Alors, je me laisse porter par mon envie, et je pose ma tête sur son épaule. Je baisse les yeux, et vois son bras qui frémit. Il porte sa main à ma tête, et ma caresse doucement les cheveux.

Il chuchote :
- J’ai envie de fermer les yeux, et de laisse le temps passer.
Le coin de mes lèvres s’étire tout doucement. Agréable sensation d’apaisement, d’évidence, sans le désir brut, sans la séduction. Juste une simplicité, belle.
Je murmure :
- Moi aussi.

Alors, il passe son bras autour de ma taille, et me rapproche tout doucement de lui. Sans ambiguïté. Juste pour la tendresse du moment. Je ferme les yeux, et le temps s’écoule lentement autour de nous.

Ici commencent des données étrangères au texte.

(** And the round-robin selector does not rotate: whenever [Select] returns
    an address, the next [Select] that returns one returns the same. *)
Theorem rr_never_rotates s fuel1 s1 a1 fuel2 s2 a2 :
  reachable NewRoundRobinSelector s ->
  rr_Select fuel1 s = Some (s1, inl a1) -> rr_Select fuel2 s1 = Some (s2, inl a2) ->
  a2 = a1 ∧ rr_next s2 = rr_next s1.
Proof.
  intros Hb%rr_nobody H1 H2.
  destruct (rr_Select_nobody _ _ _ _ Hb H1) as (Hs & -> & i & Hi & ->).
  set (b := rr_base s) in *. set (start := if bool_decide _ then _ else _) in *.
  apply rr_Select_nobody in H2; [|by apply nobody_alter]. simpl in H2.
  rewrite bool_decide_eq_false_2 in H2 by lia. destruct H2 as (_ & -> & i2 & Hi2 & ->). split; [|done].
  unfold info_at, bump in Hi2. simpl in Hi2. change (addr_at (bump b _) start _) with (addr_at b start (length (addrs b) - 1)) in Hi2.
  unfold info_at in Hi. rewrite lookup_alter_eq, Hi in Hi2. by simplify_eq/=.
Qed.
End instances.

(** ** Two addresses, one of weight two *)
Module SelectorDemo.

Definition order (m : gmap string AddrInfo) : list (string * AddrInfo) := map_to_list m.
Lemma order_ok m : order m ≡ₚ map_to_list m.
Proof. done. Qed.

Definition A : Address := mkAddress "10.0.0.1:80" (MetaMap {[ "weight" := "2" ]}).
Definition B : Address := mkAddress "10.0.0.2:80" MetaOther.

#[local] Existing Instance random_history.
#[local] Existing Instance rr_history.

Definition filled : baseSelector := Reset NewRandomSelector [A; B; A].
Definition rr : rrSelector := mkRR filled 0.

(** The same list with the first address connected. *)
Definition up : rrSelector :=
  mkRR (mkBase (addrs filled) (alter (fun i => mkInfo (ai_addr i) (weight i) (load i) true) "10.0.0.1:80" (addrMap filled))) 2.

Lemma rr_Select_spec_witness :
  exists i, info_at (rr_base up) 2 1 = Some i ∧
    rr_Select 3 up = Some (mkRR (bump (rr_base up) (addr_at (rr_base up) 2 1)) 1, inl (ai_addr i)).
Proof.
  refine (proj1 (rr_Select_spec up _) 1%nat _ _ _).
  - discriminate.
  - apply Nat.ltb_lt. reflexivity.
  - reflexivity.
  - intros j Hj. destruct j; [reflexivity|]. apply Nat.ltb_lt in Hj. discriminate.
Defined.

Lemma random_never_selects_witness :
  random_Select 5 filled = (filled, inr ErrNoAvailableAddressErr).
Proof.
  apply (random_never_selects order order_ok filled 5).
  apply (@lts_run_reachable _ _ (random_history order order_ok) NewRandomSelector [SelReset [A; B; A]]).
  reflexivity.
Defined.

Lemma rr_never_rotates_witness :
  exists s1 s2, rr_Select 3 rr = Some (s1, inl B) ∧ rr_Select 3 s1 = Some (s2, inl B) ∧ B = B ∧ rr_next s2 = rr_next s1.
Proof.
  assert (exists s1, rr_Select 3 rr = Some (s1, inl B)) as [s1 H1] by (eexists; vm_compute; reflexivity).
  assert (exists s2, rr_Select 3 s1 = Some (s2, inl B)) as [s2 H2].
  { vm_compute in H1. injection H1 as <-. eexists. vm_compute. reflexivity. }
  exists s1, s2. split; [exact H1|split; [exact H2|]].
  apply (rr_never_rotates order order_ok rr 3 s1 B 3 s2 B); [|exact H1|exact H2].
  apply (@lts_run_reachable _ _ (rr_history order order_ok) NewRoundRobinSelector [SelReset [A; B; A]]).
  reflexivity.
Defined.

Lemma emptied_selector_hangs_witness : rr_Select 1000 (mkRR (Reset filled []) 0) = None.
Proof. apply (emptied_selector_hangs rr). discriminate. Defined.
End SelectorDemo.
(* ===== verification/Balancer.v ===== *)
(** * balancer.go: the balancer

    A balancer has callers of [Start], [Get], [Close] and the [put] functions,
    one goroutine per [Start] that waits for updates, and a reader of [Notify].
    One event is one critical section of [mu], one answer of the watcher, or one
    channel operation.  [Get] is two events, since it can keep [mu]. *)
From S2P Require Import Prelude GoStd Types JsonCodec Registry Selector Watcher.

(** Who holds [mu]: a [Get] in its loop or in [Select], or nobody that is still
    running: a [Get] that has returned without unlocking. *)
Inductive holder := InGet (blockingWait : bool) | Abandoned.

(** [addrCh]: a buffered channel of address lists. *)
Record addr_chan := mkAddrChan { ac_cap : nat; ac_buf : list (list Address); ac_closed : bool }.

(** A receive: the oldest value, nothing at once when the channel is closed and
    empty; on an empty or a nil channel it blocks, which is [None]. *)
Definition chan_receive (ch : option addr_chan) : option (option addr_chan * option (list Address)) :=
  match ch with
  | None => None
  | Some c =>
      match ac_buf c with
      | l :: rest => Some (Some (mkAddrChan (ac_cap c) rest (ac_closed c)), Some l)
      | [] => if ac_closed c then Some (Some c, None) else None
      end
  end.

(** A send: it panics on a closed channel, and blocks on a full or a nil one. *)
Definition chan_send (ch : option addr_chan) (l : list Address) : option (outcome (option addr_chan)) :=
  match ch with
  | None => None
  | Some c =>
      if ac_closed c then Some (Panic "send on closed channel")
      else if bool_decide (length (ac_buf c) < ac_cap c)%nat
      then Some (Return (Some (mkAddrChan (ac_cap c) (ac_buf c ++ [l]) false)))
      else None
  end.

(** [select { case <-ch: default: }] *)
Definition chan_drain (ch : option addr_chan) : option addr_chan :=
  match chan_receive ch with Some (ch', _) => ch' | None => ch end.

(** Where a watching goroutine is: before it reads [b.w], in [Next] of a watcher,
    or with its updates before the critical section. *)
Inductive watch_pc := Looping | InNext (w : nat) | HaveUpdates (us : list Update).

Section balancer.
Context {S : Type} `{Selector S}.
Context (fold : string -> string -> bool).
(* ===== verification/Discovery.v ===== *)
(** * How a client finds a server

    The parts of discovery put together: servers announce their services through
    the registry on etcd, a resolver turns an invoke point into a watcher of the
    same store, and the balancer keeps the addresses that the watcher reports for
    its selector.  The steps are those of [RegistryHistory] and [Balancer]; what a
    watcher is told is the list of its directory as it is or was in the store. *)
From S2P Require Import Prelude GoStd Utils Types FreeList Service Plugin Server JsonCodec Registry RegistryHistory Selector Watcher Balancer.

Section discovery.
Context {KV S : Type} `{KVLaws KV} `{Selector S} (fold : string -> string -> bool).
Context (ordE : gmap string Endpoint -> list (string * Endpoint)) (HordE : forall m, ordE m ≡ₚ map_to_list m).
Context (New : list string -> StoreConfig -> KV + error) (config : RegistryConfig).
Implicit Types (kvr : @kvRegistry KV) (s : KV) (b : @balancer S) (ep : Endpoint) (v : value).

(** The registry of the servers with its store, what the store was before, and the
    balancer of the client. *)
Record discovery := mkDiscovery { d_registry : @kvRegistry KV; d_stores : list KV; d_balancer : @balancer S }.

(** What [Start] gets from the resolver. *)
Definition resolved (target : string) : ServiceWatcher + error :=
  match etcd_Resolve New (NewETCDResolver config) target with inl (w, _) => inl w | inr e => inr e end.

(** A value that a registry stores. *)
Definition announcement v : Prop := exists ep, plain_metadata fold ep ∧ v = inl (Data ep).

(** The other clients of the store are registries of other servers. *)
Definition announcing (e : kv_event) : Prop :=
  match e with
  | KvRegister ep => plain_metadata fold ep
  | KvOther _ (Some v) => announcement v
  | _ => True
  end.

Definition inside (e : bal_event) : Prop :=
  match e with EvStart _ _ | EvNext _ (GotPairs _) => False | _ => True end.

Inductive find_step : discovery -> discovery -> Prop :=
| find_announce kvr kvr' past s' b e :
    announcing e -> kv_step ordE kvr e = Some kvr' -> storeEngine kvr' = Some s' ->
    find_step (mkDiscovery kvr past b) (mkDiscovery kvr' (s' :: past) b)
| find_start kvr past b target g b' :
    bal_step fold b (EvStart (resolved target) g) = Some b' -> find_step (mkDiscovery kvr past b) (mkDiscovery kvr past b')
| find_told kvr past b g i w s ps b' :
    b_watching b !! g = Some (InNext i) -> b_watchers b !! i = Some w -> s ∈ past -> kv_List s (w_key w) = inl ps ->
    bal_step fold b (EvNext g (GotPairs ps)) = Some b' -> find_step (mkDiscovery kvr past b) (mkDiscovery kvr past b')
| find_inside kvr past b e b' :
    inside e -> bal_step fold b e = Some b' -> find_step (mkDiscovery kvr past b) (mkDiscovery kvr past b').

(** ** What gets lost *)

Definition nameless (us : list Update) : Prop := Forall (fun u => u_Addr u = "") us.

Record lost (d : discovery) : Prop := {
  lt_registry : exists sp, implements_kv ServiceRootPath (d_registry d) sp ∧ map_Forall (fun _ => announcement) (in_store sp);
  lt_stores : forall s, s ∈ d_stores d -> map_Forall (fun _ => announcement) (contents s);
  lt_updates : forall g us, b_watching (d_balancer d) !! g = Some (HaveUpdates us) -> nameless us;
  lt_notify : forall c l a, b_addrCh (d_balancer d) = Some c -> l ∈ ac_buf c -> a ∈ l -> Addr a = ""
}.

Lemma listed_announcements s dir ps :
  map_Forall (fun _ => announcement) (contents s) -> kv_List s dir = inl ps -> Forall (fun p => announcement p.2) ps.
Proof. intros Hs Hl. apply Forall_forall. intros [k v] Hin. simpl. by eapply Hs, (kv_List_sound s). Qed.

Lemma listed_nameless s dir ps :
  map_Forall (fun _ => announcement) (contents s) -> kv_List s dir = inl ps -> nameless (extractUpdates fold ps).
Proof.
  intros Hs Hl%(listed_announcements _ _ _ Hs). rewrite (announced_addresses_are_lost fold ps Hl).
  apply Forall_forall. by intros u [-> _]%elem_of_replicate.
Qed.
(* ===== verification/Lifecycle.v ===== *)
(** * lifecycle.go: the life cycle controller

    Callers of [Start] and [Stop] run the registered callbacks one by one; a
    [Stop] first looks whether [done] is closed and closes it at its end, and
    nothing makes the two one action.  One event is one registration, one
    evaluation of the [select], one callback, or the closing of [done]. *)
From S2P Require Import Prelude.

Section lifecycle.
Context {Callback : Type}.

(** [lifeCycleController]; [lc_done] tells whether the channel is closed. *)
Record lifeCycleController := mkLifeCycle {
  lc_done : bool;
  onStartCallbacks : list Callback;
  onStopCallbacks : list Callback
}.

(** [GetDoneChan]: who waits on the channel goes on when it is closed. *)
Definition GetDoneChan (c : lifeCycleController) : bool := lc_done c.

(** [NewLifeCycleCtl] *)
Definition NewLifeCycleCtl : lifeCycleController := mkLifeCycle false [] [].

(** [OnStart], [OnStop] *)
Definition OnStart (c : lifeCycleController) (l : Callback) : lifeCycleController :=
  mkLifeCycle (lc_done c) (onStartCallbacks c ++ [l]) (onStopCallbacks c).
Definition OnStop (c : lifeCycleController) (l : Callback) : lifeCycleController :=
  mkLifeCycle (lc_done c) (onStartCallbacks c) (onStopCallbacks c ++ [l]).
(** * The Express/Mongoose backend of [backend.js], as a shallow embedding

    The nine route handlers of [src/backend.js] are embedded as functions of
    the request and of a [World]: the three Mongoose collections, the
    [ObjectId] supply, the clock, the entropy that salts come from and the
    mails the relay accepted.  An [async] handler body is a computation in
    the monad [Async], which threads the world and may throw; the handler's
    [try { ... } catch (error) { ... }] is [try_catch].

    The third-party packages (Mongoose, bcryptjs, jsonwebtoken, firebase-admin,
    nodemailer) are not code of this repository.  What their documented
    interface fixes is written out as definitions; what it leaves open (the
    hash function itself, the casts of values of the wrong type, the
    provider's and the relay's answers) is a [Variable] of the section
    [Backend]. *)

From Stdlib Require Import ZArith NArith Ascii String List DecimalString Floats.PrimFloat.
From stdpp Require Import base option strings list gmap sorting.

Plusieurs minutes passent ainsi, tous deux enlacés… comment dire ? Chastement, sur le sofa un peu usé.

Et puis, au bout d’un moment, il relève doucement sa tête, posée sur la mienne. A mi-voix, il me dit :
- Viva ?
- Oui ?
- Je dois partir. Sinon, je le sais, je ne pourrai plus m’en aller.
Je sens ses bras qui quittent ma taille, son corps qui se déroule pour se lever, son buste qui s’étire et ses jambes qui s’étendent.
Il est debout.

Je le raccompagne jusqu’à la porte.

Dans l’embrasure, il se retourne et me regarde. Si tendrement.
Je murmure :
- Alors, tu pars ?...
Un sourire un peu mutin se dessine sur son visage.
- Tu as peur de me regretter ?
Je souris à mon tour, et ris doucement.
- Non…
Mon rire est contagieux, et nous voilà tous les deux à rire l’un devant l’autre, la complicité dans nos yeux.

 

Nos voix s’apaisent peu à peu, et le silence revient. Mais pas le même silence que tout à l’heure. C’est à présent un silence plein, pour deux. Un silence de compréhension, un silence qui dit tout. Un silence de l’évidence. J’aime ce mot, en ce moment, évidence.

Je sens qu’il est temps que notre moment s’achève, il n’appartient pas à ces instants qui peuvent durer éternellement, sans pouvoir s’effilocher. Il faut apprendre à saisir ces moments, et à leur offrir une fin, douce mais nette.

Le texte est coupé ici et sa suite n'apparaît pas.